7-1, calling real-time vehicle behavior parameters and traffic flow parameters in the tunnel;
7-2, counting the number of irregular behaviors in the tunnel according to the vehicle behavior parameters;
and 7-3, calculating the irregular behavior rate according to the number of the irregular behaviors, and calculating the congestion degree according to the real-time traffic flow parameters, wherein in the step, the calculation method of the congestion degree is approximately the same as that in the step 3-3, and the main difference is that in the step, the congestion degree is calculated through the real-time traffic flow parameters.
And the irregular behavior rate is determined according to the ratio of the counted irregular behavior number to the traffic flow parameter in the traffic flow parameters.
In step S1-5, the special operation scenario, the non-accident operation scenario, and the road-occupation operation scenario all determine corresponding early warning levels according to the congestion degree and the accident risk index.
The correspondence between the congestion degree and the accident risk index in the special operation scene and the early warning level is shown in table 4.
Figure BDA0002391079280000151
TABLE 4
The correspondence between the congestion degree and the accident risk index and the early warning level in the non-accident operation scene and the road occupation operation scene is shown in table 5.
Figure BDA0002391079280000161
TABLE 5
And the accident operation scene determines the early warning level according to the queuing length L, and the corresponding relation between the queuing length L and the early warning level is shown in a table 6.
Figure BDA0002391079280000162
TABLE 6
The shortest distance in table 6 is the shortest distance Z from the accident road section to the ramp or tunnel entrance in the tunnel.
And determining the early warning level according to the congestion degree and the irregular behavior rate in the irregular operation scene, wherein the corresponding relation is shown in table 7.
Figure BDA0002391079280000163
TABLE 7
In step S3, the control levels correspond to the warning levels one to one, and in this embodiment, there are 4 control levels, which are first-level control, second-level control, third-level control, and fourth-level control, respectively.

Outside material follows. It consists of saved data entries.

Lemma ends_sound y x v :
  ends_at_or_after y x = true -> inside_opt (iright x) Right v = true -> inside_opt (iright y) Right v = true.
Proof.
  unfold ends_at_or_after. destruct (iright y) as [p|], (iright x) as [q|]; cbn [inside_opt]; try done.
  rewrite <- (normalized_inside p), <- (normalized_inside q).
  generalize (normalized p Right) as p', (normalized q Right) as q'. intros p' q'. bounds; try (eauto with order; fail).
  all: intros [?|[Heq ?]] ?; [|rewrite <- ?Heq in *]; eauto with order; try congruence.
Qed.

Lemma touches_sound y z v :
  touches y z = true -> inside_opt (iright y) Right v = false -> inside_opt (ileft z) Left v = true.
Proof.
  unfold touches. destruct (iright y) as [p|], (ileft z) as [q|]; cbn [inside_opt]; try done.
  rewrite <- (normalized_inside p), <- (normalized_inside q).
  generalize (normalized p Right) as p', (normalized q Left) as q'. intros p' q' Ht Hv.
  assert (Hv' : match bound_type p' with Open => le (bound_value p') v | Closed => lt (bound_value p') v end).
  { unfold inside in Hv. destruct (bound_type p'); [by apply nlt_le|]. unfold value_ltb. by rewrite Hv. }
  revert Ht Hv'. clear Hv. bounds; intros Ht Hv'; eauto with order.
  destruct Ht as [?|H]; [eauto with order|]. destruct (try_adjacent _ _) as [n|] eqn:E; [|done].
  apply adjacent_right in E as [_ E]. eauto with order.
Qed.

(** ** Sets *)

(** The intervals each hold a value, and ascend without meeting. *)
Definition before y z : Prop := forall v w, contains y v -> contains z w -> lt v w.

Definition valid l : Prop := Forall (fun x => exists v, contains x v) l /\ StronglySorted before l.

Definition in_set l v : Prop := Exists (fun x => contains x v) l.

(** An end of [x] that is not bounded is one the keys do not have. *)
Definition open_left x : Prop := ileft x = None -> forall v, exists u, lt u v.
Definition open_right x : Prop := iright x = None -> forall v, exists u, lt v u.
Definition open_ended x : Prop := open_left x /\ open_right x.

Lemma valid_cons y l : valid (y :: l) <->
  (exists v, contains y v) /\ Forall (before y) l /\ valid l.
Proof.
  unfold valid. rewrite Forall_cons. split.
  - intros [[? ?] Hs]. apply StronglySorted_inv in Hs as [? ?]. tauto.
  - intros (? & ? & ? & ?). split; [tauto|]. by constructor.
Qed.

Lemma valid_drop l n : valid l -> valid (drop n l).
Proof.
  revert n. induction l as [|y l IH]; intros [|n]; simpl; try done. rewrite valid_cons. intros (_ & _ & ?). by apply IH.
Qed.

Lemma valid_before l j k y z : valid l -> l !! j = Some y -> l !! k = Some z -> j < k -> before y z.
Proof.
  revert j k. induction l as [|x l IH]; intros [|j] [|k]; simpl; try done; try lia;
    rewrite valid_cons; intros (Hv & Hb & Hl) Hj Hk Hjk.
  - injection Hj as <-. rewrite Forall_forall in Hb. apply Hb, list_elem_of_lookup. eauto.
  - apply (IH j k); [done..|lia].
Qed.

Lemma before_cover y z v a b : before y z -> contains y a -> contains z b -> le v b -> inside_opt (ileft z) Left v = true -> lt a v.
Proof. intros Hyz Ha Hb Hv Hl. apply (Hyz a v); [done|]. by apply (contains_down z b). Qed.

Lemma before_irrefl y v : before y y -> ~ contains y v.
Proof. intros H Hv. by apply (lt_irrefl v), H. Qed.

(** *** Coverage is sound *)

Lemma run_loop_sound x y rest v :
  Forall (fun y => interval_is_empty y = false) (y :: rest) -> contains x v -> inside_opt (ileft y) Left v = true ->
  run_loop x y rest = true -> in_set (y :: rest) v.
Proof.
  intros Hne Hx. revert y Hne. induction rest as [|z rest IH]; intros y Hne Hl; apply Forall_cons in Hne as [Hy Hne];
    simpl; destruct (ends_at_or_after y x) eqn:E.
  1, 3: intros _; left; apply contains_spec; repeat split; [done..|]; eapply ends_sound; [done|by apply contains_right].
  1: done.
  destruct (touches y z) eqn:Et; [|done]. intros Hrun. destruct (inside_opt (iright y) Right v) eqn:Er.
  - left. by apply contains_spec.
  - right. apply IH; [done| |done]. by apply (touches_sound y).
Qed.

Lemma run_covers_sound x l v :
  Forall (fun y => interval_is_empty y = false) l -> contains x v -> run_covers x l = true -> in_set l v.
Proof.
  intros Hne Hx. unfold run_covers. destruct l as [|y rest]; [done|].
  destruct (starts_at_or_before y x) eqn:E; [|done]. apply run_loop_sound; [done..|].
  eapply starts_sound; [done|by apply contains_left].
Qed.

Lemma in_set_drop l n v : in_set (drop n l) v -> in_set l v.
Proof. unfold in_set. intros H. rewrite <- (take_drop n l), Exists_app. by right. Qed.

Lemma covered_sound x l v :
  Forall (fun y => interval_is_empty y = false) l -> contains x v -> covered x l = true -> in_set l v.
Proof.
  intros Hne Hx. unfold covered. apply contains_spec in Hx as Hx'. destruct Hx' as [-> _].
  rewrite orb_true_iff, !andb_true_iff. intros [[_ H]|[_ H]]; eapply in_set_drop, run_covers_sound; eauto using Forall_drop.
Qed.

Lemma valid_nonempty l : valid l -> Forall (fun y => interval_is_empty y = false) l.
Proof. intros [H _]. eapply Forall_impl; [done|]. intros y [v Hv%contains_spec]. tauto. Qed.
End Facts.

(** * Coverage and membership are exact

    Where the keys are such that a gap between two intervals holds a key
    ([DomainLaws]), [covered] misses nothing: a run that does not cover leaves a
    value out.  [holds] finds the one interval that can hold a value. *)

Section Exact.
Context {T : Type} {IC : IntervalCrate T} {IL : IntervalLaws T IC} {DL : DomainLaws T IC}.
Implicit Types (u v w : T) (x y z i : Interval) (l : list Interval).

Abbreviation le v w := (value_leb v w = true).
Abbreviation lt v w := (value_ltb v w = true).
Abbreviation contains x v := (interval_contains x v = true).
Hint Resolve lt_le le_lt_trans lt_le_trans lt_trans leb_trans leb_refl : order.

The different traffic operation scenes have different control levels, wherein the holiday operation scene, the bad weather operation scene, the special task operation scene, the non-accident operation scene, the accident operation scene and the road occupation operation scene comprise primary control, secondary control, tertiary control and quaternary control, and the irregular operation scene comprises primary control and secondary control.
When a plurality of traffic operation scenes are triggered in the tunnel, determining a control grade according to the traffic operation scene with the highest early warning grade and the early warning grade, and selecting corresponding control measures according to the control grade to form a control scheme.
1. The control plan corresponding to the primary control comprises:
a. and issuing traffic guidance information according to the traffic operation data in the tunnel.
2. The control plan corresponding to the secondary control comprises the following steps:
a. and issuing traffic guidance information according to the traffic operation data in the tunnel.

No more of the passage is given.